As John M. Barry recently put it in The New York Times, the most important lesson of the past pandemics is that the government must be seen as honest if it is to convince people to follow its instructions.

During the 1918 Spanish flu epidemic (17-50 million deaths; 675,000 in the US alone), “neither national nor local government officials [in the US] told the truth. The disease was called ‘Spanish flu,’ and one national public-health leader said, ‘This is ordinary influenza by another name’.” As Barry writes, after Philadelphia began digging mass graves; closed schools, saloons and theaters; and banned public gatherings, one newspaper even wrote: “This is not a public health measure. There is no cause for alarm.”
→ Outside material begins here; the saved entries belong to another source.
(** A resolution that can read the URL serves its host afterwards: if it was
    told of the change, whatever was published before. *)
Lemma serves_resolve h u b env d :
  Dns.acsurl env = Some u -> host_of u = Some h -> Forall (answer_of h) (Dns.sync_cbs env) ->
  (b = true \/ list_for h (list_of d)) -> serves h (dns_resolve b env d).1.
Proof.
  intros Hu Hh Hans Hb. unfold Dns.cwmp_dns_resolve, Dns.cwmp_dns_get_host. rewrite Hu. cbn [mbind option_bind]. rewrite Hh.
  set (d1 := if b then _ else d).
  assert (H1 : list_for h (list_of d1)).
  { destruct b; [|by destruct Hb]. unfold d1.
    change (list_for h (list_of (Dns.log [Dns.SetAcsIpList ""] (Dns.with_ainfo (Dns.dns_ttl_val d) [] d)))).
    rewrite list_of_log. apply list_for_empty. }
  set (d2 := if 0 <? Dns.ttl_remaining env then _ else d1).
  assert (H2 : list_for h (list_of d2)) by (unfold d2; by destruct (0 <? _)).
  apply serves_mark in H2. revert H2. generalize (Dns.mark_resolvers_as_dirty d2). intros d3 H3.
  destruct (streq h ""); [done|]. destruct (is_ipaddr h) eqn:Hi.
  - cbn [fst]. split.
    + rewrite flush_list. unfold Dns.cwmp_dns_set_static_ip. rewrite list_of_log. exists [h]. split; [done|].
      apply Forall_singleton. unfold belongs. by rewrite Hi.
    + unfold Dns.flush_bootstrap. intros r Hr Hd.
      apply (serves_lookups _ _ H3); [|done]. by destruct (Dns.send_bootstrap _).
  - unfold Dns.cwmp_dns_ares_resolution, Dns.resolver_create.
    assert (Hretry : serves h (Dns.retry d3)) by (by apply (serves_same h d3)).
    destruct (streq h ""); [done|]. destruct (Dns.calloc_ok env); cbn [negb]; [|done].
    destruct (Dns.ares_init_ok env); cbn [negb fst]; [|done].
    apply callbacks_ok; [auto|]. split.
    + match goal with |- list_for h (list_of (Dns.log ?l ?x)) => change (list_for h (last_list init (Dns.calls d3 ++ l))) end.
      unfold last_list. rewrite foldl_app. apply (serves_list _ _ H3).
    + intros r Hr Hd. cbn in Hr. apply elem_of_app in Hr as [Hr|Hr].
      * by apply (serves_lookups _ _ H3).
      * by apply list_elem_of_singleton in Hr as ->.
Qed.

(** The removal of a resolver publishes nothing. *)
Lemma close_list h fds r d :
  list_for h (list_of d) ->
  list_for h (list_of (foldl (fun '(r, d) fd => Dns.cwmp_dns_ares_sock_cb true fd 0 0 r d) (r, d) fds).2).
Proof.
  revert r d. induction fds as [|fd fds IH]; intros r d H; [done|]. cbn [foldl].
  pose proof (sock_quiet true fd 0 0 r d) as Hq. destruct (Dns.cwmp_dns_ares_sock_cb true fd 0 0 r d) as [r1 d1].
  destruct Hq as [_ Hq]. apply IH. by rewrite Hq.
Qed.
(* ===== verification/DaemonMain.v ===== *)
(** * DaemonMain: start, event loop and end of the daemon
    ([cwmpd_main.c] and [cwmpd_evlp.c] of [src/src/dmmain])

    The main program reads its configuration, connects the engine to the data
    model, starts the services, runs the event loop until it is stopped and cleans
    up.  What it calls of the other components is logged with the result that the
    environment gives; the events of the loop are the signals and the events of the
    engine that the environment delivers. *)

From Stdlib Require Import ZArith Lia.
From stdpp Require Import base list strings.
From S2P Require Import Prelude.

Module DaemonMain.

(** ** State *)

(** [server_state_t] *)
Inductive server_state_t := INIT | RUN | EXIT | ERROR.

Inductive trace_type := TRACE_TYPE_SYSLOG | TRACE_TYPE_STDOUT.

(** [application_t]; the two keys that are not set by [cwmp_app_parse_config] alone
    are [pidFile] and [daemonize]. *)
Record application := {
  odl_config : option string;
  daemonize : bool;
  traceLevel : Z;
  traceType : trace_type;
  state : server_state_t;
  prefix : option string;
  trustedCA : option string;
  ssl_client_priv_key : option string;
  ssl_client_cert : option string;
  ssl_certificate : option string;
  pidFile : option string;
  persistent_rpc_path : option string;
  backend : option string;
  uri : option string;
  da_path : option string;
  aclfile : option string;
}.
Survey after survey shows Nepalis have little trust in their government, or in traditional media outlets. They are thus liable to believe all kinds of conspiracy theories like the government is suppressing the count of corona victims or, alternately, Covid-19 is no big deal at all, and the risks have been needlessly inflated by the Twitterati. 

Yet there is also no alternative to trusting the government right now. The decisions it has made in the past few days have not been universally popular. But they were the right ones. If there indeed has been no corona cover-up, what a wonderful opportunity this is for the government to reestablish lost public trust.